Information gathered from the PMP shows that, like the nation, prescription drug use in Maine is trending upward. Between June and December 2009,  1,210,411 prescriptions were reported to the PMP, an increase since 2005, according to the OSA’s May 2010 report, “Substance Abuse Trends in Maine.” Prescriptions for narcotics consistently account for the bulk of the reports –  50 percent – followed by tranquilizers and then stimulants.

The latest survey by the OSA shows that people age 18 to 35 have the highest rate of admissions to treatment for prescription drug addictions.  There were 3,423 treatment admissions for prescription drugs in 2009.  The number of admissions for prescription drug misuse/abuse has risen for people age 18 to 35 since 2006. In 2009, 11.3 percent of high school students – one in nine – and 6.6 percent of students in grades 7 and 8 used a prescription drug without a doctor’s prescription.
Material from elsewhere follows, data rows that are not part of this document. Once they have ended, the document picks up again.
Lemma enforce_file_spec p e out e' :
  enforce_owner_private_file p e = (out, e') →
  only_restricts p (env_fs e) (env_fs e') ∧ (out = Ok tt → private_at (env_fs e') p).
Proof.
  unfold enforce_owner_private_file, sbind, smap_err.
  destruct (symlink_metadata p e) as [[md|k] e1] eqn:E; [|intros [= <- <-]; split; [left; eapply symlink_metadata_fs; eauto|done]].
  apply symlink_metadata_ok in E as [Efs El].
  destruct (_ || _) eqn:Et; [intros [= <- <-]; split; [by left|done]|].
  apply orb_false_iff in Et as [Et _]. apply negb_false_iff, bool_decide_eq_true in Et.
  destruct (negb _ || negb _) eqn:Em.
  - unfold set_permissions, sbind. simpl. destruct (env_faults e1 (env_tick e1)); [intros [= <- <-]; split; [by left|done]|].
    unfold sgets. simpl. rewrite Efs, El. intros [= <- <-]. split.
    + right. by exists md.
    + intros _ md'. simpl. rewrite lookup_insert_eq. intros [= <-]. done.
  - intros [= <- <-]. split; [by left|]. intros _ md'. rewrite Efs, El. intros [= <-]. split; [done|].
    apply orb_false_iff in Em as [E1 E2]. apply negb_false_iff in E1, E2.
    unfold mode_is_private. by rewrite E1, E2.
Qed.

Lemma enforce_optional_spec p e out e' :
  path_is_empty p = false → enforce_owner_private_optional_file p e = (out, e') →
  only_restricts p (env_fs e) (env_fs e') ∧ (out = Ok tt → private_at (env_fs e') p).
Proof.
  intros Hp. unfold enforce_owner_private_optional_file.
  destruct (symlink_metadata p e) as [[md|k] e1] eqn:E.
  - apply symlink_metadata_ok in E as [<- _]. apply enforce_file_spec.
  - apply symlink_metadata_fs in E as Efs. intros H.
    assert (e' = e1) as -> by (destruct k; congruence). rewrite Efs. split; [by left|].
    intros -> md Hl. destruct k; [|done]. exfalso. revert E. unfold symlink_metadata, sbind. simpl.
    destruct (env_faults e (env_tick e)); [done|]. rewrite Hp. unfold slift. simpl. by rewrite Hl.
Qed.

Lemma path_push_suffix_nonempty p s : path_is_empty (path_push_suffix p s) = false.
Proof.
  unfold path_push_suffix, path_is_empty. destruct (last (comps p)); simpl.
  - rewrite bool_decide_eq_false_2; [by rewrite andb_false_r|]. by destruct (removelast _).
  - by rewrite andb_false_r.
Qed.

Lemma only_restricts_private p q fs fs' :
  only_restricts p fs fs' → private_at fs q → private_at fs' q.
Proof.
  intros [->|(md & Hl & ->)] Hq; [done|]. intros md'. rewrite lookup_insert. case_decide; [|apply Hq].
  subst. intros [= <-]. simpl. split; [|done]. by apply (Hq md).
Qed.

(** *** Success without faults *)

Definition quiet (e : Env) : Prop := ∀ n, env_faults e n = false.

Definition type_at (e : Env) (p : Path) : option FileType := file_type <$> env_fs e !! p.

(** Modes may differ, faults and file types do not. *)
Definition same_types (e e' : Env) : Prop := env_faults e' = env_faults e ∧ ∀ p, type_at e' p = type_at e p.

Lemma symlink_metadata_quiet p e :
  quiet e → path_is_empty p = false →
  ∃ e', symlink_metadata p e = (ok_or (env_fs e !! p) IoNotFound, e') ∧ same_types e e' ∧ env_fs e' = env_fs e.
Proof.
  intros Hq Hp. eexists. unfold symlink_metadata, sbind. simpl. rewrite Hq. rewrite Hp. unfold slift. simpl.
  split; [done|]. done.
Qed.

Lemma enforce_file_quiet p e :
  quiet e → path_is_empty p = false → type_at e p = Some FRegular →
  ∃ e', enforce_owner_private_file p e = (Ok tt, e') ∧ same_types e e'.
Proof.
  intros Hq Hp Ht. unfold type_at in Ht. destruct (env_fs e !! p) as [md|] eqn:El; [|done]. simpl in Ht.
  destruct (symlink_metadata_quiet p e Hq Hp) as (e1 & E1 & [Hf Hs] & Efs). rewrite El in E1.
  unfold enforce_owner_private_file, sbind, smap_err. rewrite E1. simpl.
  unfold is_file, is_symlink. rewrite bool_decide_eq_true_2, bool_decide_eq_false_2 by congruence. simpl.
  destruct (_ || _); [|by exists e1].
  unfold set_permissions, sbind. simpl. rewrite Hf, Hq. unfold sgets. simpl. rewrite Efs, El. unfold smodify.
  eexists. split; [done|]. split; [by simpl|]. intros q. unfold type_at. simpl.
  rewrite lookup_insert. case_decide; [subst|done]. by rewrite El.
Qed.

Lemma enforce_optional_quiet p e :
  quiet e → path_is_empty p = false → (∀ t, type_at e p = Some t → t = FRegular) →
  ∃ e', enforce_owner_private_optional_file p e = (Ok tt, e') ∧ same_types e e'.
Proof.
  intros Hq Hp Ht. destruct (symlink_metadata_quiet p e Hq Hp) as (e1 & E1 & Hs & Efs).
  unfold enforce_owner_private_optional_file. rewrite E1. destruct (env_fs e !! p) as [md|] eqn:El; simpl; [|by exists e1].
  destruct Hs as [Hf Hs]. destruct (enforce_file_quiet p e1) as (e2 & E2 & Hf2 & Hs2); [by intros n; rewrite Hf|done| |].
  - rewrite Hs. unfold type_at in *. rewrite El in *. simpl in *. by rewrite (Ht _ eq_refl).
  - exists e2. split; [done|]. split; [congruence|]. intros q. by rewrite Hs2.
Qed.

(** The database is a regular file and so is each companion that exists. *)
Definition state_files (path : Path) (e : Env) : Prop :=
  path_is_empty path = false ∧ type_at e path = Some FRegular ∧
  ∀ suffix t, type_at e (path_push_suffix path suffix) = Some t → t = FRegular.

Lemma enforce_state_quiet path e :
  quiet e → state_files path e →
  ∃ e', enforce_owner_private_sqlite_state path e = (Ok tt, e') ∧ same_types e e'.
Proof.
  intros Hq (Hp & Ht & Hc). unfold enforce_owner_private_sqlite_state, sbind.
  destruct (enforce_file_quiet path e) as (e1 & -> & Hf1 & Hs1); [done..|].
  destruct (enforce_optional_quiet (path_push_suffix path "-wal") e1) as (e2 & -> & Hf2 & Hs2).
  { by intros n; rewrite Hf1. } { apply path_push_suffix_nonempty. } { intros t. rewrite Hs1. apply Hc. }
  destruct (enforce_optional_quiet (path_push_suffix path "-shm") e2) as (e3 & -> & Hf3 & Hs3).
  { by intros n; rewrite Hf2, Hf1. } { apply path_push_suffix_nonempty. } { intros t. rewrite Hs2, Hs1. apply Hc. }
  exists e3. split; [done|]. split; [congruence|]. intros q. by rewrite Hs3, Hs2.
Qed.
Perry said she was motivated to sponsor the original bill in her capacity as a nurse practitioner, when she and colleagues found that the incidence of hepatitis B was growing; the liver virus is associated, in part, with the use of contaminated needles. In order to get information about the type of drugs being used, Perry said, she and colleagues spent an enormous amount of time calling pharmacies – time that would have been better spent, she said, on treating her patients.

Perry said that she routinely uses the PMP. The program, she said, is essential not only for people who may have substance abuse issues, but those who may, for example, have trouble remembering their prescription history.

But the OSA’s scoreboard of those providers who use the PMP shows that it is underutilized, she said,

There has been some discussion in her committee, Perry said, of finding a way to make sure that all health care providers sign up for the PMP. However, she said, it would be difficult to enforce the use of the PMP, even among those providers who are signed up.

As the use of health information technology systems increases, and as they become easier to use, it is likely that use of the PMP will also increase, Perry said.

“There’s a lot of work being done on health data systems,” said Perry.

Currently, Perry said, providers might not have signed up on the PMP because of lack of awareness or lack of time.

“I’m sure that time is a factor in that,” she said.

Both Cousins and Perry suggested that anyone interested in strengthening the law or making other changes should talk with their legislator or with the Maine Medical Association.

For one father and grandfather, the biggest concern right now is to make sure his grandchildren grow up in a stable, healthy home. Before his daughter’s recent turnaround, a visitor to his home enjoyed the enthusiastic greeting of one of John’s bright-eyed grandchildren. The 5-year-old hopped up in his grandfather’s arms for a quick cuddle and then was off, vrooming around on a plastic trike in the spacious yard and.

His situation as a grandparent, John said, is not unusual.

“Five of my friends, we’re all grandparents, and we’re all raising our grandchildren because our kids are on drugs – pharmaceuticals, methadone, OxyContin,” he said. “It’s an epidemic.”